Speed continues to be the number one problem of Web users (76.55%), and has been since the Fourth Survey when the question was first introduced. This is not to say that problem has been getting worse, as the number who complained of speed is down from 80.9% in the Fifth Survey, but still higher than the 69.9% in the Fourth. This effect is most likely due the the changes in connect speed of users to the Internet. The next big problems are "finding known info" (34.09%), organizing collected information (31.03%), and being able to find pages already visited (13.41%). Cost does not seem to be an issue, with only 7.75% reporting this as a problem. Given that the average household income of Web users is well above the normal population, this is not very surprising and can not be taken to mean that the Web is currently affordable for all. The only notable difference between genders was the problem of finding information: 31.01% of males, and 40.33% of females reported this problem. This difference was found in the Fifth Survey as well. No major differences were reported across age groups.
How often do people use the Web instead of watching TV?
Almost 37% of respondents claim that they use the Web instead of watching TV on a daily basis. An additional 29.03% say the Web replaces TV on a weekly basis, usually more than once a week. This pattern almost exactly mirrors the pattern found in the Fifth Survey. These number when used in conjunction with the use of the email as being on equal par with the phone paint a tremendously strong picture of the rapid integration of the Internet and World Wide Web into the fabric of the lives of those who currently use it. This is truly an amazing time.
How fast are people's connection to the Internet?
Modems still dominate the day for Web users, with just over half of the users (51.40%) using 28.8 Kb/sec modems and 19.69% using 14.4 Kb/sec modems. This represents a significant shift from the Fifth survey, where only 39.0% were using 28.8 Kb/sec and 25.5% were using 14.4 Kb/sec modems. The trend for increasing number of respondents connecting at speeds less than or equal to 28.8 Kb/sec is still occurring, with 71.59% of the respondents using 28.8 Kb/sec or less, up from 65.5% in the Fifth and 61% in the Fourth Survey.
Purchasing, Security, and Vendors
This set of questionnaires provides an in-depth view of not only what purchases people make online, by also where they gather product information, comparisons of online commerce to other mediums, attitudes towards security and characteristics of Web vendors.
What do people purchase and gather information about on the WWW?

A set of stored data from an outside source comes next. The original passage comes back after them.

Lemma list_models_classifies_witness :
  fst (list_models (serving (plain_response 200 (Ret (tags_body two_models))))
         default_host fresh) = Ret two_models
  /\ fst (list_models (serving (plain_response 200 (Ret (tags_body (PList [])))))
            default_host fresh) = Ret (PList [])
  /\ fst (list_models (serving (plain_response 500 (Raise not_json)))
            default_host fresh) = Ret (PList [])
  /\ fst (list_models (failing connection_refused) default_host fresh) = Ret (PList []).
Proof.
  split; [|split; [|split]].
  - destruct (list_models_classifies
                (serving (plain_response 200 (Ret (tags_body two_models))))
                default_host fresh) as (H & _).
    apply (H (plain_response 200 (Ret (tags_body two_models)))
             [(u "models", two_models)] two_models); reflexivity.
  - destruct (list_models_classifies
                (serving (plain_response 200 (Ret (tags_body (PList [])))))
                default_host fresh) as (H & _).
    apply (H (plain_response 200 (Ret (tags_body (PList []))))
             [(u "models", PList [])] (PList [])); reflexivity.
  - destruct (list_models_classifies
                (serving (plain_response 500 (Raise not_json))) default_host fresh)
      as (_ & _ & H & _).
    rewrite (H (plain_response 500 (Raise not_json)) eq_refl); [reflexivity|discriminate].
  - destruct (list_models_classifies (failing connection_refused) default_host fresh)
      as (_ & _ & _ & H & _).
    apply (H connection_refused); reflexivity.
Defined.

(** ** Uniform results *)

Lemma chat_returns d host model message stream w :
  exists v w', chat d host model message stream w = (Ret v, w') /\ chat_result v
               /\ clock_reads w' = clock_reads w.
Proof.
  unfold chat. py_simpl.
  destruct (ollama_chat d _) as [response|e];
    [|do 2 eexists; split; [reflexivity|split; [constructor|reflexivity]]].
  destruct stream; [do 2 eexists; split; [reflexivity|split; [constructor|reflexivity]]|].
  destruct (py_getitem response (u "message")) as [msg|e];
    [|do 2 eexists; split; [reflexivity|split; [constructor|reflexivity]]].
  destruct (py_getitem msg (u "content")) as [content|e];
    do 2 eexists; (split; [reflexivity|split; [constructor|reflexivity]]).
Qed.

Lemma chat_result_tagged v : chat_result v -> tagged v = true.
Proof. destruct 1; reflexivity. Qed.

The use of the Web for gathering purchase related material and making actual purchases has increased significantly in the past year. The most popular items bought and information gathered on are computer software and hardware. Over half of the users report using the Web to gather information on software and hardware, with more people using he Web for items over $50 than for items under $50. This gathering corresponds to purchases as well, with between 15% and 30% of the users making online purchases for hardware and software of various prices (15.09% for hardware under $50, 17.43 for hardware over $50, 29.11% for software under $50, and 20.84% for software over $50).

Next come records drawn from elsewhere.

(** C2, at a batch of two cached requests around one that is not: the call
    raises instead of returning three results, and the model is not invoked. *)
Lemma batch_with_one_miss_raises :
  cache_hit example_cache example_request example_world_warm
    (PredictionService.build_prediction (example_service 0.7) example_request 0.7
       "HIGH" (PredictionService._calculate_factors example_request) example_now)
  /\ cache_miss example_cache example_request_cool example_world_warm
  /\ (exists doc, cache_hit example_cache example_request_moved example_world_warm doc)
  /\ (let r := PredictionService.predict_batch example_config example_cache
                 (example_service 0.7)
                 [example_request; example_request_cool; example_request_moved]
                 example_world_warm in
      fst r = inl (ValueError "Must pass 2-d input")
      /\ model_calls (snd r) = model_calls example_world_warm).
Proof.
  split; [vm_compute; reflexivity|].
  split; [vm_compute; reflexivity|].
  split; [eexists; vm_compute; reflexivity|].
  split; vm_compute; reflexivity.
Qed.

(** * Further properties of the serving path *)

(** ** Lookups and writes, in terms of the store *)

Lemma get_spec (cs : CacheService.t) (d : Py.dict) (w : World) :
  exists w', CacheService.get cs d w = (inr (lookup cs d w), w')
    /\ same_store w w'
    /\ clock w' = clock w /\ ticks w' = ticks w /\ model_calls w' = model_calls w.
Proof.
  rewrite get_cases. unfold lookup, same_store.
  destruct (CacheService.redis_client cs); [|eauto 10].
  destruct (fault (redis w)) eqn:Hf; [eauto 10|].
  cbv zeta. destruct (RedisClient.live (redis w) (CacheService._generate_key d));
    eexists; (split; [reflexivity|]); cbn [redis kv server_time fault clock ticks
      model_calls]; rewrite ?Hf; auto 10.
Qed.

Lemma lookup_same_store (cs : CacheService.t) (d : Py.dict) (w w' : World) :
  same_store w w' -> lookup cs d w' = lookup cs d w.
Proof.
  intros (Hkv & Ht & Hf). unfold lookup, RedisClient.live.
  now rewrite Hkv, Ht, Hf.
Qed.

Lemma same_store_refl (w : World) : same_store w w.
Proof. unfold same_store. auto. Qed.

Lemma same_store_trans (w1 w2 w3 : World) :
  same_store w1 w2 -> same_store w2 w3 -> same_store w1 w3.
Proof. unfold same_store. intros (-> & -> & ->) (-> & -> & ->). auto. Qed.

Lemma cache_miss_served (cs : CacheService.t) (req : Request) (w : World) :
  cache_miss cs req w <-> served cs req w = None.
Proof.
  unfold cache_miss, served.
  destruct (get_spec cs (to_dict req) w) as (w' & -> & _). reflexivity.
Qed.

Lemma cache_hit_served (cs : CacheService.t) (req : Request) (w : World)
    (doc : Py.dict) :
  cache_hit cs req w doc <-> served cs req w = Some doc.
Proof.
  unfold cache_hit, served.
  destruct (get_spec cs (to_dict req) w) as (w' & -> & _). reflexivity.
Qed.

(** The world [set] leaves behind when the store accepts the write. *)
Lemma set_stores (cfg : Config) (cs : CacheService.t) (d p : Py.dict)
    (ttl : option Z) (w : World) :
  reachable cs w -> 0 < effective_ttl cfg ttl ->
  CacheService.set cfg cs d p ttl w =
  (inr tt,
   mkWorld (mkRedis (<[CacheService._generate_key d :=
                        (json_dumps p, server_time (redis w) + effective_ttl cfg ttl)]>
                      (kv (redis w)))
                    (server_time (redis w)) None
                    (keyspace_hits (redis w)) (keyspace_misses (redis w)))
           (clock w) (ticks w) (model_calls w)).
Proof.
  intros [Hclient Hfault] Hpos. rewrite set_cases.
  destruct (CacheService.redis_client cs); [|congruence].
  rewrite Hfault. cbv zeta.
  assert (Hle : (effective_ttl cfg ttl <=? 0) = false) by (apply Z.leb_gt; lia).
  rewrite Hle, ?Hfault. reflexivity.
Qed.

(** [set] changes nothing but the entries of the store. *)
Lemma set_keeps (cfg : Config) (cs : CacheService.t) (d p : Py.dict)
    (ttl : option Z) (w : World) :
  exists w', CacheService.set cfg cs d p ttl w = (inr tt, w')
    /\ server_time (redis w') = server_time (redis w)
    /\ fault (redis w') = fault (redis w)
    /\ clock w' = clock w /\ ticks w' = ticks w /\ model_calls w' = model_calls w
    /\ forall k, k <> CacheService._generate_key d ->
         kv (redis w') !! k = kv (redis w) !! k.
Proof.
  rewrite set_cases.
  destruct (CacheService.redis_client cs); [|eauto 10].
  destruct (fault (redis w)) eqn:Hf; [eauto 10|].
  cbv zeta. destruct (effective_ttl cfg ttl <=? 0); [eauto 10|].
  eexists. split; [reflexivity|].
  cbn [redis kv server_time fault clock ticks model_calls]. rewrite ?Hf.
  repeat (split; [reflexivity|]).
  intros k Hk. now rewrite lookup_insert_ne by congruence.
Qed.

(** The lookup in a reachable store, before and after the expiry of an
    entry. *)
Lemma lookup_entry (cs : CacheService.t) (d doc : Py.dict) (expiry : Z) (w : World) :
  reachable cs w ->
  kv (redis w) !! CacheService._generate_key d = Some (json_dumps doc, expiry) ->
  lookup cs d w = if server_time (redis w) <? expiry then Some doc else None.
Proof.
  intros [Hclient Hfault] Hkv. unfold lookup, RedisClient.live.
  destruct (CacheService.redis_client cs); [|congruence].
  rewrite Hfault, Hkv. destruct (server_time (redis w) <? expiry); reflexivity.
Qed.

(** ** Expiry *)

(** X1. An entry is gone once its time-to-live has passed: a lookup at or
    after the expiry reports absent, and [predict_single] treats the request
    as a miss again. *)
Theorem cache_entry_expires (cfg : Config) (cs : CacheService.t) (req : Request)
    (R : Py.dict) (ttl : option Z) (dt : Z) (w : World) :
  reachable cs w ->
  0 < effective_ttl cfg ttl ->
  effective_ttl cfg ttl <= dt ->
  let w' := elapse dt (snd (CacheService.set cfg cs (to_dict req) R ttl w)) in
  fst (CacheService.get cs (to_dict req) w') = inr None
  /\ cache_miss cs req w'.
Proof.
  intros Hreach Hpos Hdt w'.
  assert (Hlookup : lookup cs (to_dict req) w' = None).
  { unfold w'. rewrite (set_stores cfg cs _ R ttl w Hreach Hpos).
    rewrite (lookup_entry cs (to_dict req) R
               (server_time (redis w) + effective_ttl cfg ttl)).
    - cbn [elapse snd redis server_time].
      assert (H : (server_time (redis w) + dt
                   <? server_time (redis w) + effective_ttl cfg ttl) = false)
        by (apply Z.ltb_ge; lia).
      now rewrite H.
    - destruct Hreach as [Hc _]. split; [exact Hc|reflexivity].
    - cbn [elapse snd redis kv]. apply lookup_insert_eq. }
  split.
  - destruct (get_spec cs (to_dict req) w') as (w2 & -> & _). now rewrite Hlookup.
  - apply cache_miss_served. unfold served. now rewrite Hlookup.
Qed.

Other popular items sought and bought over the Web include: travel arrangements (48.87% sought, 20.63% bought), books and magazines (43.16% sought, 18.89% bought), and musical tapes, cd's, albums (36.65% sought, 13.66% bought). This is a substantial increase compared to a year ago, where 44% sought, 9% bought travel arrangements, 39% sought, 11% bought books and magazines, 38% sought, 9% bought musical tapes, cd's, albums. Stated differently, twice as many people made purchases of travel arrangements, 6% more bought books, and 4% more bought books. Just about all other areas, including apparel, legal services, and personal items have also shown increases in gathering and purchases though the Web. As reported in Primary Uses of the Web,, shopping has nearly doubled to roughly one out of every five users shopping via the Web. The Web is truly becoming a viable medium for electronic commerce albeit slowly but surely.
How much have people spent in the past sixth months and how much do they intend to spend?

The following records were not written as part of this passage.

(** [SipStack::send].  [msg] is the address the reference is bound to; a
    reference is bound to a live [SipMessage], there is no result
    otherwise. *)
Definition send (msg : ptr) (st : State) : option State :=
  match memory st !! msg with
  | Some (Sip m) =>
      let st := InfoLog ("SipStack::Send: " +:+ brief m) st in
      let '(toSend, mem) := new_SipMessage m (memory st) in
      let mem := call_SipMessage setFromTU toSend mem in
      Some (mkState mem
              (set_mStateMacFifo (Fifo_add toSend (mStateMacFifo (self st))) (self st))
              (logged st))
  | _ => None
  end.

(** [SipStack::sendTo]. *)
Definition sendTo (msg : ptr) (uri : Uri) (st : State) : option State :=
  match memory st !! msg with
  | Some (Sip m) =>
      let '(toSend, mem) := new_SipMessage m (memory st) in
      let mem := call_SipMessage (setTarget uri) toSend mem in
      let mem := call_SipMessage setFromTU toSend mem in
      Some (mkState mem
              (set_mStateMacFifo (Fifo_add toSend (mStateMacFifo (self st))) (self st))
              (logged st))
  | _ => None
  end.

(** How a call ends: it returns a value and a state, an [assert] of it
    fails, or it waits for a message that is not there. *)
Inductive Outcome (A : Type) :=
| Returned (a : A) (st : State)
| AssertFailed
| Blocked.
Arguments Returned {A} a st.
Arguments AssertFailed {A}.
Arguments Blocked {A}.

(** [dynamic_cast<SipMessage*>(tmpMsg)]: the pointer itself when the object
    it points to is a [SipMessage], null otherwise. *)
Definition dynamic_cast_SipMessage (mem : gmap ptr Message) (tmpMsg : ptr) : option ptr :=
  match mem !! tmpMsg with
  | Some (Sip _) => Some tmpMsg
  | _ => None
  end.

(** [SipStack::receive]. *)
Definition receive (st : State) : Outcome (option ptr) :=
  if Fifo_messageAvailable (mTUFifo (self st)) then
    match Fifo_getNext (mTUFifo (self st)) with
    | None => Blocked
    | Some (tmpMsg, rest) =>
        let st := mkState (memory st) (set_mTUFifo rest (self st)) (logged st) in
        match dynamic_cast_SipMessage (memory st) tmpMsg with
        | Some sipMsg => Returned (Some sipMsg) st
        | None => AssertFailed
        end
    end
  else Returned None st.

(** [SipStack::getHostname] (a [const] member: the state stays). *)
Definition getHostname (st : State) : Outcome Data :=
  match hostEnt_h_name with
  | Some retHost => Returned retHost st
  | None => AssertFailed
  end.

Context `{!Sip2Executive}.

Over a third (35.85%) of the users report spending less than $10 on purchases made through the WWW in the past six months. Slightly over 20% report spending between $10 and $99, with an additional 29.50% reporting spending over $100 though the Web. The amount of large ticket item spending has increased over the past year, as only 22 reported spending over $100 in the Fourth Survey. The amount of purchases under $10 has decreased though from 55% in the Fourth Survey. As has been experienced with past surveys, users typically overestimate the amount they intend to spend in the next sixth months, so the following numbers may turn out to be somewhat smaller. For example, in the Third Survey, 35% of the users anticipated spending over $100 via the Web, but only 22% actually did as reported in the Fourth Survey. This time around, 32% of the users anticipate spending $100 or more, with 16% expecting to spend between $10 and $99.
Are people comfortable with sending credit card information over the WWW?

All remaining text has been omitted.